I wanted to play outside the house, with minimal supplies, planning, or commitment. So I had to change my approach. I looked for games that met my needs: mechanics everyone could learn in one session, but were still strong enough to bring structure and keep this from being make believe; scenarios we could jump into without an extra session for planning or character creation; no piles of dice or sheafs of paper or GM screen; no commitment past the first session.
I figured out how to play RPGs in any setting, with minimal supplies, planning, or commitment. I got to play RPGs for the first time in months. I ran two sessions in two weeks, with zero emails or Doodles. One session with my experienced friends, and one with four Lifehacker staffers who had never played an RPG. Both games were a hit. Here’s how you can run your own.
Play a One-Shot
If you and your friends are too busy to run an extended campaign, you’ve probably already tried a one-shot. Because everyone is less invested, they can whip up characters faster and start in the middle of the action. Everyone, including the GM running the game, is motivated to get less bogged down in side quests or negotiations or foreshadowing visions. Because you start fresh each time, you don’t have to keep track of possessions and levels and skills.
This style is great for casual play, when you have no standing date for games, and when you’re playing out and about. You could start a three-year campaign with deep character development, but I’d advise starting with a few one-shots, until one feels fun enough to keep playing.

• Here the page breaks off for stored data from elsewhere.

Lemma insert_by_sorted x l : Sorted cmp_le l → Sorted cmp_le (insert_by cmp x l).
Proof.
  induction 1 as [|y l Hl IH Hy]; [by repeat constructor |]. simpl. destruct (cmp x y) eqn:Hxy.
  1,2: constructor; [by constructor | constructor; unfold cmp_le; congruence].
  constructor; [done |]. assert (cmp_le y x) as Hyx by (unfold cmp_le; rewrite cmp_opp, Hxy; done).
  destruct Hy as [|z l Hyz]; simpl; [by constructor |]. destruct (cmp x z); by constructor.
Qed.

Lemma sort_by_sorted l : Sorted cmp_le (sort_by cmp l).
Proof. induction l as [|x l IH]; [constructor | by apply insert_by_sorted]. Qed.

Definition same_cmp x y : bool := match cmp x y with Eq => true | _ => false end.

Lemma dedup_by_elem x l : x ∈ dedup_by same_cmp l ↔ x ∈ l.
Proof.
  induction l as [|y l IH]; simpl; [done |]. rewrite elem_of_cons, <- IH. destruct (dedup_by same_cmp l) as [|z k]; [set_solver |].
  unfold same_cmp. destruct (cmp y z) eqn:Hyz; [| set_solver..]. apply cmp_eq in Hyz as ->. set_solver.
Qed.

Lemma dedup_head l y k : dedup_by same_cmp l = y :: k → head l = Some y.
Proof.
  destruct l as [|x l]; [done |]. simpl. destruct (dedup_by same_cmp l) as [|z k']; [by intros [= ->] |].
  destruct (same_cmp x z); by intros [= ->].
Qed.

Lemma dedup_by_sorted l : Sorted cmp_le l → Sorted (cmp_lt cmp) (dedup_by same_cmp l).
Proof.
  induction 1 as [|x l Hl IH Hx]; simpl; [constructor |]. destruct (dedup_by same_cmp l) as [|y k] eqn:Hd; [by repeat constructor |].
  apply dedup_head in Hd as Hh. unfold same_cmp. destruct (cmp x y) eqn:Hxy.
  - apply cmp_eq in Hxy as ->. by apply IH.
  - constructor; [done |]. by constructor.
  - destruct Hx as [|z l Hxz]; [done |]. injection Hh as ->. done.
Qed.

Lemma sort_dedup_sorted l : Sorted (cmp_lt cmp) (dedup_by same_cmp (sort_by cmp l)).
Proof. apply dedup_by_sorted, sort_by_sorted. Qed.

Lemma sort_dedup_elem x l : x ∈ dedup_by same_cmp (sort_by cmp l) ↔ x ∈ l.
Proof. by rewrite dedup_by_elem, sort_by_elem. Qed.

End sorting.
(* ===== verification/Steps.v ===== *)
(** * Parts of a stateful loop

    A part of a task that changes its state and either goes on with a result or leaves the task
    with an error, a [break] or a [return]: the monad, and a weakest precondition for it.  What
    the environment answers is an argument of the definitions that use it. *)

From S2P Require Import Prelude.

Definition Step (S E A : Type) : Type := S → S * result E A.

#[export] Instance step_ret {S E} : MRet (Step S E) := λ A a s, (s, Ok a).
#[export] Instance step_bind {S E} : MBind (Step S E) := λ A B f m s,
  match m s with (s', Ok a) => f a s' | (s', Err e) => (s', Err e) end.

Definition get {S E A} (f : S → A) : Step S E A := λ s, (s, Ok (f s)).
Definition assign {S E} (f : S → S) : Step S E unit := λ s, (f s, Ok tt).
Definition break {S E A} (e : E) : Step S E A := λ s, (s, Err e).
Definition skip {S E} : Step S E unit := mret tt.

(** [wp I m Q s]: from [s] the part ends with a result and [Q], or leaves and [I] holds. *)
Definition wp {S E A} (I : S → Prop) (m : Step S E A) (Q : A → S → Prop) (s : S) : Prop :=
  match m s with (s', Ok a) => Q a s' | (s', Err _) => I s' end.

Section logic.
Context {S E : Type}.
Variable I : S → Prop.
Implicit Types s : S.

Lemma wp_bind {A B} (m : Step S E A) (k : A → Step S E B) Q s : wp I m (λ a, wp I (k a) Q) s → wp I (m ≫= k) Q s.
Proof. unfold wp, mbind, step_bind. by destruct (m s) as [s' [a|e]]. Qed.

Lemma wp_mono {A} (m : Step S E A) (Q Q' : A → S → Prop) s : wp I m Q' s → (∀ a s', Q' a s' → Q a s') → wp I m Q s.
Proof. unfold wp. destruct (m s) as [s' [a|e]]; auto. Qed.

Lemma wp_ret {A} (a : A) (Q : A → S → Prop) s : Q a s → wp (E := E) I (mret a) Q s.
Proof. done. Qed.

Lemma wp_get {A} (f : S → A) (Q : A → S → Prop) s : Q (f s) s → wp (E := E) I (get f) Q s.
Proof. done. Qed.

Lemma wp_assign f (Q : unit → S → Prop) s : Q tt (f s) → wp (E := E) I (assign f) Q s.
Proof. done. Qed.

Lemma wp_break {A} (e : E) (Q : A → S → Prop) s : I s → wp I (break e) Q s.
Proof. done. Qed.

End logic.

Lemma wp_weaken {S E A} (I I' : S → Prop) (m : Step S E A) (Q : A → S → Prop) s : (∀ s', I' s' → I s') → wp I' m Q s → wp I m Q s.
Proof. intros HI. unfold wp. destruct (m s) as [s' [a|e]]; auto. Qed.

(** The same with what holds for each way to leave *)
Definition wpx {S E A} (X : E → S → Prop) (m : Step S E A) (Q : A → S → Prop) (s : S) : Prop :=
  match m s with (s', Ok a) => Q a s' | (s', Err e) => X e s' end.

Section ends.
Context {S E : Type}.
Variable X : E → S → Prop.
Implicit Types s : S.

Lemma wpx_bind {A B} (m : Step S E A) (k : A → Step S E B) Q s : wpx X m (λ a, wpx X (k a) Q) s → wpx X (m ≫= k) Q s.
Proof. unfold wpx, mbind, step_bind. by destruct (m s) as [s' [a|e]]. Qed.

Lemma wpx_mono {A} (m : Step S E A) (Q Q' : A → S → Prop) s : wpx X m Q' s → (∀ a s', Q' a s' → Q a s') → wpx X m Q s.
Proof. unfold wpx. destruct (m s) as [s' [a|e]]; auto. Qed.

Lemma wpx_ret {A} (a : A) (Q : A → S → Prop) s : Q a s → wpx X (mret a) Q s.
Proof. done. Qed.

Lemma wpx_get {A} (f : S → A) (Q : A → S → Prop) s : Q (f s) s → wpx X (get f) Q s.
Proof. done. Qed.

Lemma wpx_assign f (Q : unit → S → Prop) s : Q tt (f s) → wpx X (assign f) Q s.
Proof. done. Qed.

Lemma wpx_break {A} (e : E) (Q : A → S → Prop) s : X e s → wpx X (break e) Q s.
Proof. done. Qed.

End ends.

(** A fact that is also used for the second half *)
Lemma and_use (A B : Prop) : A → (A → B) → A ∧ B.
Proof. auto. Qed.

A lot of RPGs are overpowered for a one-shot—when you need to wrap up the story in two hours, every minute you spend looking up weapon damage feels wasted. But if you’re already familiar with a ruleset, you can choose to follow only the basics. Dungeon Crawl Classics has one of these built in: a DCC campaign traditionally starts with a “zero-level funnel,” in which each player controls multiple unskilled peasants, most of whom die by the end. That’s a great one-shot on its own. Character creation is minimal, players have few stats to look up, and all the characters are equally suited to the task. (The GM still has a lot of characters to keep track of, and a lot of dice to roll.)
Game developer John Harper, creator of the popular one-page RPG Lasers & Feelings and the three-page Dungeon World spinoff World of Dungeons, loves complex games. His favorite game, he tells me in an interview, is The Burning Wheel. “It’s one of the rare games where the more work you put in as a player, the more you get out of it.” How much work? He says he really started sucking the marrow around the thirtieth or fortieth play session. But his usual gaming group also liked to play out at a bar. “It felt weird to be at the bar and have a very intense role-play scene.” So they’d play more “punchy, adventurey things,” often pausing the game to chat, switching back and forth. It helped to have a focused mission instead of a grand plot. One of his favorite games for this kind of play is the 48-page Into the Odd, a gothic game where each character has only three stats, and where a session can run about two hours. The group also played Dungeon World and Apocalypse World.
Use a One-Page RPG
In a casual setting, you want a game that’s mentally and physically smaller. Mentally, you want fewer rules to learn, fewer specifics to choose for your character before you start playing. You want to make decisions fast, and you want the GM to keep up. The more you can rely on imagination and cooperation, the less you have to rely on a sourcebook.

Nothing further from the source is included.